What TEQSA Can Do Next ( Pretty Much Anything It Wants)

​The regulator’s intervention at ANU establishes a precedent it could use almost anywhere.

On Tuesday, the Australian National University’s Council announced its unconditional surrender to the regulator’s requirements on the process for selecting the university’s next Chancellor.

The terms are carefully worded, the agreement is “voluntary,” but the Tertiary Education Quality and Standards Agency has selected its former chair, Peter Coaldrake, as head of the hiring panel, it will specify two of its members and have a veto over the council’s selection of the other two, (ANU council proposes external council member Andrew Metcalfe and academic Juliana Ng).

And if council rejects Professor Coaldrake and colleagues’ pick, TEQSQA will want to know why, in writing.

​The Tertiary Education Quality and Standards Agency is created by Commonwealth legislation, as is the Australian National University but other universities can take no comfort in being established by State and Territory parliaments.

​TEQSA’s power to enforce the Higher Education Threshold Standards comes from the Commonwealth’s constitutional power to regulate trading corporations, which universities are held to be. That the national government has funded them for 50 years plus pretty much ensures the States go along with it.

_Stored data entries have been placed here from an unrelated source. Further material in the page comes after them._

Lemma bound_prefix_matches req ip' :
  prefix_matches (bound_prefix req) ip' =
    match ParseIP (cl_IP (dr_Client req)), ParseIP ip' with
    | None, _ => Ok true
    | Some a, Some b => Ok (same_network a b)
    | Some a, None => Err "invalid client ip"
    end.
Proof.
  unfold bound_prefix. destruct (String.eqb_spec (cl_IP (dr_Client req)) "") as [->|Hne]; [done|].
  destruct (ParseIP (cl_IP (dr_Client req))) as [a|] eqn:Ha.
  - destruct (ParseIP ip') as [b|] eqn:Hb; [by apply computed_prefix_matches|].
    pose proof (computed_prefix_matches _ _ _ _ Ha Ha) as Hm. unfold prefix_matches in *.
    destruct (String.eqb_spec (ComputeIPPrefix (cl_IP (dr_Client req))) "") as [E|E].
    + exfalso. pose proof Ha as Ha'. unfold ComputeIPPrefix in E. rewrite Ha in E.
      destruct (To4 a); by apply IPNet_String_nonempty in E.
    + destruct (ParseCIDR _); [by rewrite Hb|done].
  - unfold prefix_matches, ComputeIPPrefix. by rewrite Ha.
Qed.

(** The edge's verdict on the token of a dispatch answer. *)
Lemma dispatch_token_verdict (s : Scheduler CI tokenSigner) t db st req resp st' now ip' :
  Scheduler_Resolve s t db st req = (Ok resp, st') → resp_Token resp ≠ no_token →
  text_ok (res_Key (dr_Resource req)) →
  is_i64 (tok_Exp (resp_Token resp)) → tok_Exp (resp_Token resp) ≠ 0 →
  now / sec ≤ tok_Exp (resp_Token resp) →
  let payload := mkTokenPayload (res_Key (dr_Resource req)) (tok_Exp (resp_Token resp)) (bound_prefix req) in
  Signer_VerifyWithIP (tsg_secret (sc_signer s)) now (tok_Value (resp_Token resp)) ip' =
    match ParseIP (cl_IP (dr_Client req)), ParseIP ip' with
    | None, _ => Ok payload
    | Some a, Some b => if same_network a b then Ok payload
                        else Err "client ip does not match token ip_prefix"
    | Some a, None => Err "invalid client ip"
    end.
Proof.
  intros Hr Hne Hk He H0 Hle payload. unfold Signer_VerifyWithIP.
  rewrite (resolve_token_verifies _ _ _ _ _ _ _ _ Hr Hne Hk He H0 Hle). cbn [result_bind].
  unfold TokenPayload_MatchesIP. cbn [tp_IPPrefix]. rewrite bound_prefix_matches.
  by destruct (ParseIP _), (ParseIP ip').
Qed.

End dispatch_tokens.

(** ** Concrete tokens *)
Definition demo_secret : bytes := bytes_of_string "secret".
Definition demo_payload : TokenPayload := mkTokenPayload "videos/a<b>.mp4" 2000 "203.0.113.0/24".
Definition demo_token : string :=
  match Signer_Sign demo_secret 0 demo_payload with Ok t => t | _ => "" end.

Example tampered_token_refused :
  Signer_Verify demo_secret (1000 * sec) (String.append demo_token "x") = Err "invalid signature" ∧
  Signer_Verify (bytes_of_string "other") (1000 * sec) demo_token = Err "invalid signature" ∧
  Signer_Verify demo_secret (1000 * sec) "abc" = Err "invalid token format".
Proof. vm_compute. done. Qed.

Lemma ascii_text s : forallb (λ c, is_rune [c]) (to_chars s) = true → text_ok s.
Proof. intros Hs. apply ascii_utf8, Forall_forall. intros c Hc. rewrite forallb_forall in Hs. by apply Hs, list_elem_of_In. Qed.

Lemma token_roundtrip_witness : Signer_Verify demo_secret (1000 * sec) demo_token = Ok demo_payload.
Proof.
  destruct (token_roundtrip demo_secret 0 (1000 * sec) demo_payload demo_token) as (Hv & _).
  - apply ascii_text. reflexivity.
  - apply ascii_text. reflexivity.
  - vm_compute. split; [discriminate|reflexivity].
  - vm_compute. reflexivity.
  - apply Hv. vm_compute. discriminate.
Defined.

Definition demo_session : JWTSession := mkJWTSession demo_secret 3600.
Definition demo_jwt : string * Z :=
  match JWTSession_Sign demo_session (1000 * sec) "u1" "" "a@example.org" with Ok r => r | _ => ("", 0) end.

Lemma jwt_roundtrip_witness :
  JWTSession_Verify demo_session (4600 * sec) demo_jwt.1 = Ok (mkJWTClaims "u1" "" "a@example.org" 4600 1000).
Proof.
  rewrite (jwt_roundtrip demo_session (1000 * sec) (4600 * sec) "u1" "" "a@example.org" demo_jwt.1 4600).
  - reflexivity.
  - apply ascii_text. reflexivity.
  - apply ascii_text. reflexivity.
  - apply ascii_text. reflexivity.
  - vm_compute. split; [discriminate|reflexivity].
  - vm_compute. reflexivity.
Defined.

Definition demo_tok_sched : Scheduler ContentIndex tokenSigner :=
  NewScheduler (mkTokenSigner demo_secret 0) demo_cfg.
Definition demo_tok_req : DispatchRequest :=
  mkDispatchRequest (mkClientInfo "203.0.113.9" "eu" "") (mkResourceInfo "" "a/b" "") false.
Definition demo_tok_run : result DispatchResponse * SchedState :=
  Scheduler_Resolve demo_tok_sched demo_clock (Ok demo_nodes) demo_state demo_tok_req.
Definition demo_tok_answer : DispatchResponse :=
  match demo_tok_run.1 with Ok r => r | _ => mkDispatchResponse "" 0 no_token [] end.

(* ===== verification/EdgeServer.v ===== *)
(** * The HTTP server of an edge node ([internal/edgeagent/server.go], [proxy.go])

    A request is checked (method, token, key), then handed to a proxy, to the streaming
    handler, or served from the cache or the origin.  A response is what was written to the
    client: status, headers, body.  The copy to the client may fail after some bytes
    ([copyFate]); the goroutines that write to the cache or update an access time are jobs
    of the server, run at any later time by [run_job].  The deduplication of fetches is
    represented by its outcome: [oi_shared] is what another goroutine's fetch handed over, with
    the share of the common body that reaches this goroutine.

    The theorems: nothing is served without a token that verifies for the client's address;
    ranges are exact; what was fetched completely is served from the cache afterwards; but a
    HEAD request and a client that hangs up leave an empty or truncated object in the cache,
    a token opens every object, and the peer route asks for no token. *)

From S2P Require Import Prelude GoStrings NetAddr GoHash GoFloat StreamKeys SlidingWindow EdgeCache.
From S2P Require Import Manifest Fetcher Deduper Prefetch GoJson Tokens.
From Stdlib Require Import Ascii ZifyBool.

(** ** Requests and responses *)
Record edgeRequest := mkEdgeRequest {
  er_Method : string;
  er_Path : string;
  er_Authorization : string;
  er_QueryToken : string;
  er_Range : string;
  er_XForwardedFor : string;
  er_XRealIP : string;
  er_RemoteAddr : string;
  er_ContentLength : Z;
  er_Upgrade : string;
  er_Connection : string;
  er_ContentType : string
}.

Record response := mkResponse { rs_status : Z; rs_headers : gmap string string; rs_body : bytes }.

(** [http.Error]. *)
Definition http_Error (msg : string) (code : Z) : response :=
  mkResponse code (<["Content-Type" := "text/plain; charset=utf-8"]> {["X-Content-Type-Options" := "nosniff"]})
    (bytes_of_string msg ++ [byte.of_Z 10]).

Definition decimal (z : Z) : string := of_chars (format_int 10 z).

(** How a copy to the client ends: [None] at the end of the body, [Some (w, r)] by a failed
    write after [w] bytes, with [r] bytes taken from the body. *)
Abbreviation copyFate := (option (nat * nat)).

Record copied := mkCopied { cp_read : bytes; cp_written : bytes; cp_err : bool }.
Definition io_Copy (fate : copyFate) (b : respBody) : copied :=
  match fate with
  | None => mkCopied (body_data b) (body_data b) (body_fails b)
  | Some (w, r) => mkCopied (take r (body_data b)) (take w (body_data b)) true
  end.

Definition extractClientIP (r : edgeRequest) : string :=
  let xff := to_chars (er_XForwardedFor r) in
  if negb (String.eqb (er_XForwardedFor r) "") then
    match last_index (to_chars ",") xff with
    | Some idx => if (0 <? idx)%nat then of_chars (trim_space (drop (S idx) xff)) else of_chars (trim_space xff)
    | None => of_chars (trim_space xff)
    end
  else if negb (String.eqb (er_XRealIP r) "") then of_chars (trim_space (to_chars (er_XRealIP r)))
  else match SplitHost (er_RemoteAddr r) with Some host => host | None => er_RemoteAddr r end.

(** ** The range header *)
Definition parseRangeHeader (rh : string) (contentLen : Z) : result (Z * Z) :=
  if String.eqb rh "" then Err "empty range header"
  else if negb (has_prefix (to_chars "bytes=") (to_chars rh)) then Err "invalid range prefix"
  else
    let r := trim_prefix (to_chars "bytes=") (to_chars rh) in
    match index_byte (ascii_of_nat 45) r with
    | None => Err "invalid range format"
    | Some i =>
        let part0 := take i r in
        let part1 := drop (S i) r in
        let finish start end_ :=
          if (start <? 0) || (contentLen <=? start) || (end_ <? start) then Err "range not satisfiable"
          else Ok (start, if contentLen <=? end_ then contentLen - 1 else end_) in
        if bool_decide (part0 = []) then
          match parse_int part1 with
          | None => Err "invalid suffix range"
          | Some suffix =>
              let start := i64 (contentLen - suffix) in
              finish (if start <? 0 then 0 else start) (i64 (contentLen - 1))
          end
        else
          match parse_int part0 with
          | None => Err "invalid range start"
          | Some start =>
              if bool_decide (part1 = []) then finish start (i64 (contentLen - 1))
              else match parse_int part1 with
                   | None => Err "invalid range end"
                   | Some end_ => finish start end_
                   end
          end
    end.

(** ** The proxy *)
Record ProxyHandler := mkProxyHandler { px_wsEnabled : bool; px_grpcEnabled : bool }.

Definition lower (s : string) : chars := to_lower (to_chars s).

(** [strings.EqualFold] with an ASCII word: the long s (U+017F) folds to an s as well. *)
Fixpoint fold_long_s (l : chars) : chars :=
  match l with
  | [] => []
  | c :: l' =>
      match nat_of_ascii c, l' with
      | 197%nat, c1 :: l2 =>
          if (nat_of_ascii c1 =? 191)%nat then ascii_of_nat 115 :: fold_long_s l2 else c :: fold_long_s l'
      | _, _ => c :: fold_long_s l'
      end
  end.

Definition ProxyHandler_IsWebSocket (p : ProxyHandler) (r : edgeRequest) : bool :=
  px_wsEnabled p && bool_decide (fold_long_s (lower (er_Upgrade r)) = to_chars "websocket")
    && contains (to_chars "upgrade") (lower (er_Connection r)).
Definition ProxyHandler_IsGRPC (p : ProxyHandler) (r : edgeRequest) : bool :=
  px_grpcEnabled p && has_prefix (to_chars "application/grpc") (to_chars (er_ContentType r)).

(** The headers that are copied, as a list of names and values. *)
Definition skipped_headers : list chars :=
  to_chars <$> ["connection"; "keep-alive"; "proxy-connection"; "transfer-encoding"; "upgrade"].
Definition ProxyHandler_copyHeaders (src : list (string * string)) : list (string * string) :=
  filter (λ h, lower h.1 ∉ skipped_headers) src.

(** ** The server *)
Record serverMetrics := mkServerMetrics {
  sm_requests : Z; sm_cacheHits : Z; sm_cacheMisses : Z; sm_bytesSent : Z; sm_errors : Z
}.

Inductive job :=
| JobPut (key : string) (data : bytes)
| JobTouch (name : string).

Record Server := mkServer {
  sv_cache : Cache;
  sv_fetcher : Fetcher;
  sv_cb : circuitBreaker;
  sv_secret : bytes;                       (* of [signer]: the node token *)
  sv_proxy : ProxyHandler;
  sv_streamH : option (@Handler ClockedCache);
  sv_metrics : serverMetrics;
  sv_bwIn : Z;
  sv_bwOut : Z;
  sv_jobs : list job;
  sv_lastSnapshot : Z * Z * Z
}.

Definition set_cache (s : Server) c := mkServer c (sv_fetcher s) (sv_cb s) (sv_secret s) (sv_proxy s)
  (sv_streamH s) (sv_metrics s) (sv_bwIn s) (sv_bwOut s) (sv_jobs s) (sv_lastSnapshot s).
Definition set_cb (s : Server) cb := mkServer (sv_cache s) (sv_fetcher s) cb (sv_secret s) (sv_proxy s)
  (sv_streamH s) (sv_metrics s) (sv_bwIn s) (sv_bwOut s) (sv_jobs s) (sv_lastSnapshot s).
Definition set_streamH (s : Server) h := mkServer (sv_cache s) (sv_fetcher s) (sv_cb s) (sv_secret s) (sv_proxy s)
  h (sv_metrics s) (sv_bwIn s) (sv_bwOut s) (sv_jobs s) (sv_lastSnapshot s).
Definition set_metrics (s : Server) m := mkServer (sv_cache s) (sv_fetcher s) (sv_cb s) (sv_secret s) (sv_proxy s)
  (sv_streamH s) m (sv_bwIn s) (sv_bwOut s) (sv_jobs s) (sv_lastSnapshot s).
Definition set_jobs (s : Server) j := mkServer (sv_cache s) (sv_fetcher s) (sv_cb s) (sv_secret s) (sv_proxy s)
  (sv_streamH s) (sv_metrics s) (sv_bwIn s) (sv_bwOut s) j (sv_lastSnapshot s).
Definition add_in (s : Server) n := mkServer (sv_cache s) (sv_fetcher s) (sv_cb s) (sv_secret s) (sv_proxy s)
  (sv_streamH s) (sv_metrics s) (i64 (sv_bwIn s + n)) (sv_bwOut s) (sv_jobs s) (sv_lastSnapshot s).
Definition set_snapshot (s : Server) sn := mkServer (sv_cache s) (sv_fetcher s) (sv_cb s) (sv_secret s) (sv_proxy s)
  (sv_streamH s) (sv_metrics s) (sv_bwIn s) (sv_bwOut s) (sv_jobs s) sn.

If ANU had kicked-up, TEQSA already has the power to cancel, suspend, shorten or place conditions on its registration as a university, “to address an identified concern about their higher education activities.” No public university has ever been cancelled or suspended, but there are a couple of cases of shortened or conditional registration.

​And more TEQSA authority is in the offing. Education Minister Jason Clare is committed to the agency having extra options and the agency nominates eight areas of risk for focus, which are broad enough to mean whatever it wants them to mean. So does TEQSA’s suggestion in the way it will work; “when we are concerned that key risks are not adequately mitigated or managed, we will take targeted and proportionate regulatory action to be assured the provider has appropriate systems, governance and controls in place.”

​We might learn how bad TEQSA considered things had got at ANU on any/all these concerns if it releases the report commissioned from Lynelle Brigges “to inform its compliance assessment.”

​What we already know is that TEQSA will now intervene in universities’ operations when it wants to.